(** * stripe-go: the card and bitcoinreceiver clients

    A shallow embedding of [card/client.go] and [bitcoinreceiver/client.go].
    Both packages build a URL path and hand one request to the shared
    [stripe.Backend]; the card client first picks the owner of the card
    (account, customer or recipient) from the parameter object.

    The backend is a network service: operations run in a monad that threads
    the backend's state and records every request handed to it, so that
    "the backend is not invoked" is the statement that this record is empty. *)

From Stdlib Require Import String Ascii List Bool Arith Lia.
Import ListNotations.
Local Open Scope string_scope.

(** ** Package form *)

Module form.

(** Modelled from the spec: [form.Values] is declared outside the two client
    files; the spec calls it "pre-encoded form values".  It is taken as the
    ordered list of encoded key/value pairs. *)
Definition Values : Type := list (string * string).

(** [&form.Values{}] *)
Definition empty : Values := [].

End form.

(** ** Package stripe: what the clients use of the shared library *)

Module stripe.

(** Records and types the clients pass through without looking inside
    ("opaque, externally-defined record" in the data model), with the zero
    value the clients allocate ([&stripe.Card{}]) where they do. *)
Class Schema : Type := {
  (** Go's [error] values and [errors.New]. *)
  error : Type;
  errors_New : string -> error;
  (** [stripe.Params], embedded in every parameter object. *)
  Params : Type;
  (** [stripe.ListParams], embedded in every list parameter object. *)
  ListParams : Type;
  (** [stripe.ListMeta]: pagination metadata of a page. *)
  ListMeta : Type;
  ListMeta_zero : ListMeta;
  HasMore : ListMeta -> bool;
  (** The fields of [stripe.CardParams] other than the routing ones. *)
  CardDetails : Type;
  Card : Type;
  Card_zero : Card;
  Card_ID : Card -> string;
  BitcoinReceiverParams : Type;
  BitcoinReceiverUpdateParams : Type;
  BitcoinReceiverListParams : Type;
  BitcoinReceiver : Type;
  BitcoinReceiver_zero : BitcoinReceiver;
  (** What the service behind the backend remembers between requests. *)
  BackendState : Type
}.

(** [stripe.CardParams]: the fields [card/client.go] reads. *)
Module CardParams.
Record t `{Schema} : Type := mk {
  Params : stripe.Params;
  Account : option string;
  Customer : option string;
  Recipient : option string;
  Details : CardDetails
}.
End CardParams.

= Task to complete =
All of the entries above should be written out verbatim.

= Exercise answer =
(** * stripe-go: the card and bitcoinreceiver clients

    A shallow embedding of [card/client.go] and [bitcoinreceiver/client.go].
    Both packages build a URL path and hand one request to the shared
    [stripe.Backend]; the card client first picks the owner of the card
    (account, customer or recipient) from the parameter object.

    The backend is a network service: operations run in a monad that threads
    the backend's state and records every request handed to it, so that
    "the backend is not invoked" is the statement that this record is empty. *)

From Stdlib Require Import String Ascii List Bool Arith Lia.
Import ListNotations.
Local Open Scope string_scope.

(** ** Package form *)

Module form.

(** Modelled from the spec: [form.Values] is declared outside the two client
    files; the spec calls it "pre-encoded form values".  It is taken as the
    ordered list of encoded key/value pairs. *)
Definition Values : Type := list (string * string).

(** [&form.Values{}] *)
Definition empty : Values := [].

End form.

(** ** Package stripe: what the clients use of the shared library *)

Module stripe.

(** Records and types the clients pass through without looking inside
    ("opaque, externally-defined record" in the data model), with the zero
    value the clients allocate ([&stripe.Card{}]) where they do. *)
Class Schema : Type := {
  (** Go's [error] values and [errors.New]. *)
  error : Type;
  errors_New : string -> error;
  (** [stripe.Params], embedded in every parameter object. *)
  Params : Type;
  (** [stripe.ListParams], embedded in every list parameter object. *)
  ListParams : Type;
  (** [stripe.ListMeta]: pagination metadata of a page. *)
  ListMeta : Type;
  ListMeta_zero : ListMeta;
  HasMore : ListMeta -> bool;
  (** The fields of [stripe.CardParams] other than the routing ones. *)
  CardDetails : Type;
  Card : Type;
  Card_zero : Card;
  Card_ID : Card -> string;
  BitcoinReceiverParams : Type;
  BitcoinReceiverUpdateParams : Type;
  BitcoinReceiverListParams : Type;
  BitcoinReceiver : Type;
  BitcoinReceiver_zero : BitcoinReceiver;
  (** What the service behind the backend remembers between requests. *)
  BackendState : Type
}.

(** [stripe.CardParams]: the fields [card/client.go] reads. *)
Module CardParams.
Record t `{Schema} : Type := mk {
  Params : stripe.Params;
  Account : option string;
  Customer : option string;
  Recipient : option string;
  Details : CardDetails
}.
End CardParams.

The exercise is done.